Au fait, la philosophie, c’est quoi ?

C’est un amour de la sagesse, comme l’indique l’étymologie ? Une doctrine du salut, comme l’avance Luc Ferry ? Oui, c’est une façon de le dire. Encore avant, on peut aussi définir la philosophie comme une quête de la vérité. J’entends les remarques, et notamment la critique facile et habituelle : « la philosophie ne sert à rien, parce que si elle pouvait donner la vérité, depuis Platon et tout ça, ce serait fait depuis longtemps…» Erreur ! D’abord, parce que là où il y a de l’humain, il n’y a pas de vérité une et définitive. Jamais on ne vous donnera la vérité. Ceux qui prétendent le contraire sont des gourous que je vous conseille de fuir. La philosophie n’a donc jamais eu pour vocation de donner la vérité. Sa vocation est de la chercher, et de la chercher tout en sachant qu’elle ne la trouvera jamais. À quoi joue-t-on me direz-vous ?

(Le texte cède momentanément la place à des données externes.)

(* ===== verification/Scheduler.v ===== *)
(** * The quota-aware scheduler (crates/gateway/src/scheduler/)

    [select_candidate] (algorithm.rs), and the [SchedulerRegistry] around it
    (mod.rs): settings, exhaustion bookkeeping with its hysteresis, the published
    snapshot, account reservations and the generation-ordered persistence.

    The wall clock is the argument [now] of every operation that reads it.  Each
    mutex makes its critical section one atomic step.  Percentages are IEEE-754
    doubles ([SpecFloat] at precision 53). *)

From Stdlib Require Import SpecFloat.
From stdpp Require Import gmap strings list.
From S2P Require Import Prelude Types F64.
Open Scope Z_scope.
Open Scope rust_scope.

Module Scheduler.
Export F64.

(** ** algorithm.rs *)

Definition EXHAUSTION_ENTER_PERCENT : Z := 3.
Definition EXHAUSTION_RECOVER_PERCENT : Z := 5.
Definition MINIMUM_HOLD_SECS : Z := 600.
Definition SWITCH_MARGIN_SECS : Z := 900.

Inductive WindowActivity := Active | Idle.

Record Candidate := {
  key : string;
  manually_disabled : bool;
  manual_priority : option Z;      (* u32 *)
  remaining_percent : option Z;    (* u8 *)
  cand_reset : option Z;           (* i64, [reset_at_unix] *)
  window_activity : WindowActivity;
  exhausted_since : option Z;      (* i64 *)
}.

Definition eligible (c : Candidate) : bool :=
  match remaining_percent c with
  | None => false
  | Some remaining =>
      negb (manually_disabled c)
      && negb (remaining <=? EXHAUSTION_ENTER_PERCENT)
      && negb (is_some (exhausted_since c) && (remaining <=? EXHAUSTION_RECOVER_PERCENT))
  end.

À construire des systèmes, des vérités possibles et à le faire de la manière la plus inattaquable possible. Je m’explique : tout est affaire de cohérence. Si je pose telle affirmation, sans m’en rendre compte d’abord, je pose plein d’autres choses implicitement : accepter A signifie également accepter B et D, mais refuser C par exemple. La philosophie va expliciter ces liens logiques, et s’y appuyer pour essayer de construire des descriptions du monde les plus cohérentes et les plus fortes possible. À partir de quelques prémisses ou d’une intuition de départ, le philosophe « déduit » une description du monde, qui alors, si tout est bien cohérent, doit quasiment se construire toute seule. Le philosophe est alors comme l’artisan d’un système qui ne lui appartient plus. C’est en ce sens que la philosophie se distingue du débat d’opinion. Il ne s’agit pas de dire « je crois que », « je pense que »… mais de voir ce que contiennent les idées et des concepts en eux-mêmes. On les ouvre donc, à la manière d’un scientifique, et on les laisse parler. L’opinion des uns et des autres n’a pas d’importance ici et celle de Platon de vaudrait pas plus que la mienne s’il ne s’agissait que de ça.
Mais ce n’est pas tout, car en décrivant le monde, la philosophie pose en même temps ce qui convient. Elle pose des façons d’être et de faire au mieux, bref des normes. Par exemple, chercher à comprendre ma nature d’être humain, c’est aussi indiquer ce que je pourrais ou devrais faire pour réaliser cette nature. Et c’est ici que nous retrouvons les définitions données par l’étymologie ou Luc Ferry : « l’amour de la sagesse », ou « le salut » désigne cet intérêt que l’on porte à comprendre notre monde, savoir s’y comporter, dans quelle direction aller pour se réaliser. Kant va synthétiser l’enjeu de la philosophie en 3 questions : que puis-je savoir ? que dois-je faire ? que m’est-il permis d’espérer ? Répondre à ces questions, c’est effectivement progresser vers la connaissance, vers la sagesse ou vers le salut, selon le nom que l’on veut lui donner.